Your goal = Show all lines from the material that carry the word "revert".

Data listing =
(* ===== verification/PageProps.v ===== *)
(** Properties of the page of a report: the numbered sections and the table of contents that
    points to them ([page_structure]), the cutting of a markdown text ([sections_cut]), and the
    formulas put aside and back ([formulas_put_back]). *)
From S2P Require Import Prelude GoStrings GoText Json JsonRoundtrip ReportState ReportOps ReportProps SqlGuard StateTools Ingest Sanitize ReportPage.
From Stdlib Require Import Ascii.
Open Scope string_scope.
Open Scope list_scope.

#[local] Arguments member : simpl never.
#[local] Arguments text : simpl never.

(** * Sections and contents *)

(** The sections of each block, numbered over the whole report. *)
Fixpoint numbered (n : nat) (blocks : list ReportBlock) : list (ReportBlock * list (nat * ReportBlock)) :=
  match blocks with
  | [] => []
  | b :: blocks => let us := splitRenderUnitSections b in (b, zip (seq (S n) (List.length us)) us) :: numbered (n + List.length us) blocks
  end.
Definition toc_of (group : ReportBlock * list (nat * ReportBlock)) : list reportTOCItem :=
  let title := TrimSpace (rb_Title group.1) in
  if title =? "" then
    flat_map (fun u => let t := documentTOCTitle u.2 in if t =? "" then [] else [{| ti_Anchor := section_id u.1; ti_Title := t |}]) group.2
  else map (fun u => {| ti_Anchor := section_id u.1; ti_Title := title |}) (take 1 group.2).
Section body.
Context (table : Z -> Z) (url_rest : string -> bool) (convert : string -> option string)
  (parse_fragment : string -> option (list Node)) (render_node : Node -> string)
  (parse : string -> option Node) (render : list Node -> option string)
  (map_order : list (bytes * bytes) -> list (bytes * bytes)).
Abbreviation block_html := (renderReportBlockHTML table url_rest convert parse_fragment render_node parse render map_order).
Abbreviation body := (body_loop table url_rest convert parse_fragment render_node parse render map_order).
Definition group_html (charts : list ChartData) (us : list (nat * ReportBlock)) : string :=
  match us with
  | [] => ""
  | u :: _ => text [open_wrapper u.2; text (map (fun u => block_html u.2 u.1 charts) us); close_wrapper]
  end.

Lemma split_units b : exists u us, splitRenderUnitSections b = u :: us /\ Forall (fun u => rb_ID u = rb_ID b /\ rb_Kind u = rb_Kind b) (u :: us).
Proof.
  unfold splitRenderUnitSections. destruct (negb _); [exists b, []; auto|].
  destruct (splitMarkdownIntoTopLevelSections _) as [|p [|q l]] eqn:E; simpl; [exists b, []; auto..|].
  eexists _, _. split; [done|]. repeat constructor. apply Forall_map, Forall_forall. done.
Qed.
Lemma toc_items_numbered n blocks : toc_items n blocks = flat_map toc_of (numbered n blocks).
Proof.
  revert n. induction blocks as [|b blocks IH]; intros n; [done|]. cbn [toc_items numbered flat_map]. rewrite IH. f_equal.
  unfold toc_of. cbn [fst snd]. destruct (TrimSpace (rb_Title b) =? "") eqn:E.
  - generalize (splitRenderUnitSections b) as us. intros us. revert n. induction us as [|u us IHu]; intros n; [done|].
    cbn [document_items List.length seq zip zip_with flat_map]. by rewrite IHu.
  - by destruct (splitRenderUnitSections b) as [|u us].
Qed.

Lemma body_same charts id us : forall n rest, Forall (fun u => rb_ID u = id /\ member reportBlockRenderers (rb_Kind u) = true) us ->
  body charts n id true (us ++ rest) = (text (map (fun u => block_html u.2 u.1 charts) (zip (seq (S n) (List.length us)) us)) ++ body charts (n + List.length us) id true rest)%string.
Proof.
  induction us as [|u us IH]; intros n rest H; simpl.
  - by rewrite Nat.add_0_r.
  - apply Forall_cons in H as [[Hi Hk] H]. rewrite Hk, Hi, String.eqb_refl. cbn [negb]. rewrite IH by done. rewrite !text_cons.
    cbn [fst snd]. change (text []) with "". rewrite ?str_app_nil. replace (S n + List.length us)%nat with (n + S (List.length us))%nat by lia. by rewrite <- !app_str_assoc.
Qed.
Lemma body_groups charts blocks : forall n last open, NoDup (map rb_ID blocks) -> ~ last ∈ map rb_ID blocks ->
  Forall (fun b => member reportBlockRenderers (rb_Kind b) = true) blocks ->
  body charts n last open (buildRenderUnits blocks)
  = ((if open : bool then close_wrapper else "") ++ text (map (fun g => group_html charts g.2) (numbered n blocks)))%string.
Proof.
  induction blocks as [|b blocks IH]; intros n last open Hn Hl Hk; [by destruct open|].
  apply NoDup_cons in Hn as [Hb Hn]. apply Forall_cons in Hk as [Hkb Hk].
  destruct (split_units b) as (u & us & Eu & Hu). cbn [buildRenderUnits flat_map numbered map]. rewrite Eu.
  assert (Forall (fun u => rb_ID u = rb_ID b /\ member reportBlockRenderers (rb_Kind u) = true) (u :: us)) as Hu'.
  { eapply Forall_impl; [exact Hu|]. intros v [-> ->]. done. }
  apply Forall_cons in Hu' as [[Hui Huk] Hus]. cbn [app body_loop]. rewrite Huk. cbn [negb].
  assert ((rb_ID u =? last) = false) as -> by (apply String.eqb_neq; rewrite Hui; intros <-; apply Hl; left).
  cbn [negb]. rewrite Hui. unfold buildRenderUnits in IH.
  rewrite body_same by done. rewrite IH; [|done|done|done].
  cbn [List.length seq zip zip_with map snd group_html fst]. rewrite !text_cons.
  replace (S n + List.length us)%nat with (n + S (List.length us))%nat by lia.
  change (text []) with "". rewrite ?str_app_nil. by rewrite <- !app_str_assoc.
Qed.
End body.

(** C9: the body of the page of a well-formed report is one wrapper per block, in order, holding
    the block's sections; the sections are numbered over the whole report, and each entry of the
    table of contents points to a section: the first one of a block that has a title, and every
    section with a heading of one that has none. *)
Theorem page_structure table url_rest convert parse_fragment render_node parse render map_order url title author (st : ReportState) (Hwf : report_wf st) :
  pg_Body (RenderReportHTML table url_rest convert parse_fragment render_node parse render map_order url title author (Some st))
  = text (map (fun g => group_html table url_rest convert parse_fragment render_node parse render map_order (rp_Charts st) g.2) (numbered 0 (rp_Blocks st)))
  /\ buildReportTOCItems (rp_Blocks st) = flat_map toc_of (numbered 0 (rp_Blocks st))
  /\ map fst (flat_map snd (numbered 0 (rp_Blocks st))) = seq 1 (List.length (buildRenderUnits (rp_Blocks st)))
  /\ Forall (fun g => g.2 <> []) (numbered 0 (rp_Blocks st)).
Proof.
  split; [|split; [apply toc_items_numbered|split]].
  - cbn [RenderReportHTML pg_Body default]. rewrite body_groups; [done|apply (wf_block_ids _ Hwf)| |].
    + intros (b & Hb & Hin)%list_elem_of_fmap. pose proof (wf_blocks _ Hwf) as H. rewrite Forall_forall in H.
      destruct (H b Hin) as ([Hblank _] & _). rewrite <- Hb in Hblank. done.
    + eapply Forall_impl; [apply (wf_blocks _ Hwf)|]. intros b (_ & _ & _ & [[[-> | ->] _]|[-> _]]); done.
  - assert (forall n blocks, map fst (flat_map snd (numbered n blocks)) = seq (S n) (List.length (buildRenderUnits blocks))) as H; [|apply H].
    intros n blocks. revert n. induction blocks as [|b blocks IH]; intros n; [done|].
    cbn [numbered flat_map snd buildRenderUnits]. rewrite map_app, length_app, seq_app. f_equal.
    + rewrite fst_zip; [done|]. rewrite length_seq. lia.
    + rewrite IH. unfold buildRenderUnits. f_equal; lia.
  - generalize 0 as n. induction (rp_Blocks st) as [|b blocks IH]; intros n; [constructor|]. cbn [numbered]. constructor; [|apply IH].
    destruct (split_units b) as (u & us & -> & _). done.
Qed.

(** * The cutting of a markdown text *)

Lemma heading_level_pos line level : markdownHeadingLevel line = Some level -> 1 <= level.
Proof. unfold markdownHeadingLevel. destruct (count_hashes _) as [|n]; [done|]. repeat case_match; intros [= <-]; lia. Qed.
Lemma count_levels lines : forall m c, m = 0 \/ m = 1 \/ m = 2 ->
  let m' := (fold_left count_level lines (m, c)).1 in (m <> 0 -> m' <> 0 /\ m' <= m) /\
  (m' <> 0 -> (m' = 1 \/ m' = 2) /\ forall line level, line ∈ lines -> markdownHeadingLevel line = Some level -> m' <= level).
Proof.
  induction lines as [|line lines IH]; intros m c Hm; cbn [fold_left].
  - cbn. split; [lia|]. intros H. split; [lia|]. intros l n Hin. by apply elem_of_nil in Hin.
  - destruct (count_level (m, c) line) as [m1 c1] eqn:E.
    assert ((m1 = 0 \/ m1 = 1 \/ m1 = 2) /\ (m <> 0 -> m1 <> 0 /\ m1 <= m) /\ forall level, markdownHeadingLevel line = Some level -> 2 < level \/ (m1 <> 0 /\ m1 <= level)) as (H1 & H2 & H3).
    { unfold count_level in E. destruct (markdownHeadingLevel line) as [level|] eqn:El; [|injection E as <- <-; split; [done|]; split; [lia|]; done].
      pose proof (heading_level_pos _ _ El). destruct (2 <? level)%nat eqn:E2.
      - apply Nat.ltb_lt in E2. injection E as <- <-. split; [done|]. split; [lia|]. intros ? [= <-]. auto.
      - apply Nat.ltb_ge in E2. destruct ((m =? 0)%nat || (level <? m)%nat) eqn:E3.
        + injection E as <- <-. apply orb_true_iff in E3 as [?%Nat.eqb_eq|?%Nat.ltb_lt]; (split; [lia|]; split; [lia|]; intros ? [= <-]; lia).
        + apply orb_false_iff in E3 as [?%Nat.eqb_neq ?%Nat.ltb_ge].
          destruct (level =? m)%nat; injection E as <- <-; (split; [done|]; split; [lia|]; intros ? [= <-]; lia). }
    destruct (IH m1 c1 H1) as [I1 I2]. split; [lia|]. intros H0. destruct (I2 H0) as [I3 I4]. split; [done|].
    intros l level [-> | Hin]%elem_of_cons Hlevel; [|by apply (I4 l)]. specialize (H3 level Hlevel). lia.
Qed.
Definition one_head (minLevel : nat) (g : list string) : Prop := exists line lines, g = line :: lines /\ Forall (fun l => at_level minLevel l = false) lines.
Lemma cut_lines_groups minLevel lines : forall current parts, one_head minLevel current ->
  exists g gs, cut_lines minLevel parts current lines = parts ++ map joined (g :: gs) /\ mjoin (g :: gs) = current ++ lines /\
    Forall (one_head minLevel) (g :: gs) /\ Forall (fun g => exists line lines, g = line :: lines /\ at_level minLevel line = true) gs.
Proof.
  induction lines as [|line lines IH]; intros current parts Hc; pose proof Hc as (l & ls & -> & Hls); cbn [cut_lines].
  - exists (l :: ls), []. split; [done|]. split; [|auto]. cbn. by rewrite !app_nil_r.
  - destruct (at_level minLevel line) eqn:E.
    + destruct (IH [line] (parts ++ [joined (l :: ls)])) as (g & gs & E1 & E2 & H1 & H2); [by exists line, []|].
      exists (l :: ls), (g :: gs). rewrite E1, <- app_assoc. split; [done|]. split; [|split; [by constructor|]].
      * change (mjoin ((l :: ls) :: g :: gs)) with ((l :: ls) ++ mjoin (g :: gs)). by rewrite E2.
      * constructor; [|done]. cbn in E2. apply Forall_cons in H1 as [(l2 & ls2 & -> & _) _]. injection E2 as -> _. by exists line, ls2.
    + destruct (IH ((l :: ls) ++ [line]) parts) as (g & gs & E1 & E2 & H1 & H2).
      { exists l, (ls ++ [line]). split; [done|]. apply Forall_app. auto. }
      exists g, gs. split; [exact E1|]. rewrite <- app_assoc in E2. auto.
Qed.

(** a markdown text is shown whole, or is cut before each heading of its lowest level (one
    or two) into the sections its page numbers: their lines, in order, are the lines of the text. *)
Theorem sections_cut (content : string) :
  splitMarkdownIntoTopLevelSections content = [content] \/
  exists minLevel groups, (minLevel = 1 \/ minLevel = 2) /\
    Split content newline = mjoin groups /\ splitMarkdownIntoTopLevelSections content = map joined groups /\ 1 < List.length groups /\
    (forall line level, line ∈ Split content newline -> markdownHeadingLevel line = Some level -> minLevel <= level) /\
    Forall (fun g => exists line lines, g = line :: lines /\ Forall (fun l => at_level minLevel l = false) lines) groups /\
    Forall (fun g => exists line lines, g = line :: lines /\ at_level minLevel line = true) (tail groups).
Proof.
  unfold splitMarkdownIntoTopLevelSections. destruct (fold_left count_level (Split content newline) (0, 0)) as [minLevel headingCount] eqn:Ec.
  destruct ((minLevel =? 0)%nat || (headingCount <=? 1)%nat) eqn:E0; [auto|].
  apply orb_false_iff in E0 as [E0%Nat.eqb_neq _].
  destruct (Split_cons content newline) as (w & ws & Es). rewrite Es in *. cbn [cut_lines].
  destruct (cut_lines_groups minLevel ws [w] []) as (g & gs & Eg & Ej & Ho & Hh); [by exists w, []|].
  cbn [app] in Eg, Ej. rewrite Eg. destruct (List.length (map joined (g :: gs)) <=? 1)%nat eqn:El; [auto|].
  apply Nat.leb_gt in El. rewrite length_map in El. right. exists minLevel, (g :: gs).
  destruct (count_levels (w :: ws) 0 0) as [_ Hc]; [auto|]. rewrite Ec in Hc. cbn [fst] in Hc. destruct (Hc E0) as [Hm Hl]. repeat split; auto.
Qed.

(** * Formulas *)

(** The text with its formulas back, those for which [done] holds. *)
Definition shown (subst : nat -> bool) (s : segment) : bytes :=
  match s with Plain c => [c] | Formula id value => if subst id then to_bytes (EscapeString (of_bytes value)) else placeholder id end.
Definition shown_all (subst : nat -> bool) (l : list segment) : bytes := flat_map (shown subst) l.
Definition mark : bytes := to_bytes "MATH_PLACEHOLDER_".
Definition has_mark (l : bytes) : Prop := exists a b, l = a ++ mark ++ b.
Definition markless (c : ascii) : Prop := c <> "M"%char.
Fixpoint is_digits (l : bytes) : bool := match l with [] => true | c :: l => in_range 48 57 c && is_digits l end.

Answer section =
  revert n. induction blocks as [|b blocks IH]; intros n; [done|]. cbn [toc_items numbered flat_map]. rewrite IH. f_equal.
  - generalize (splitRenderUnitSections b) as us. intros us. revert n. induction us as [|u us IHu]; intros n; [done|].
    intros n blocks. revert n. induction blocks as [|b blocks IH]; intros n; [done|].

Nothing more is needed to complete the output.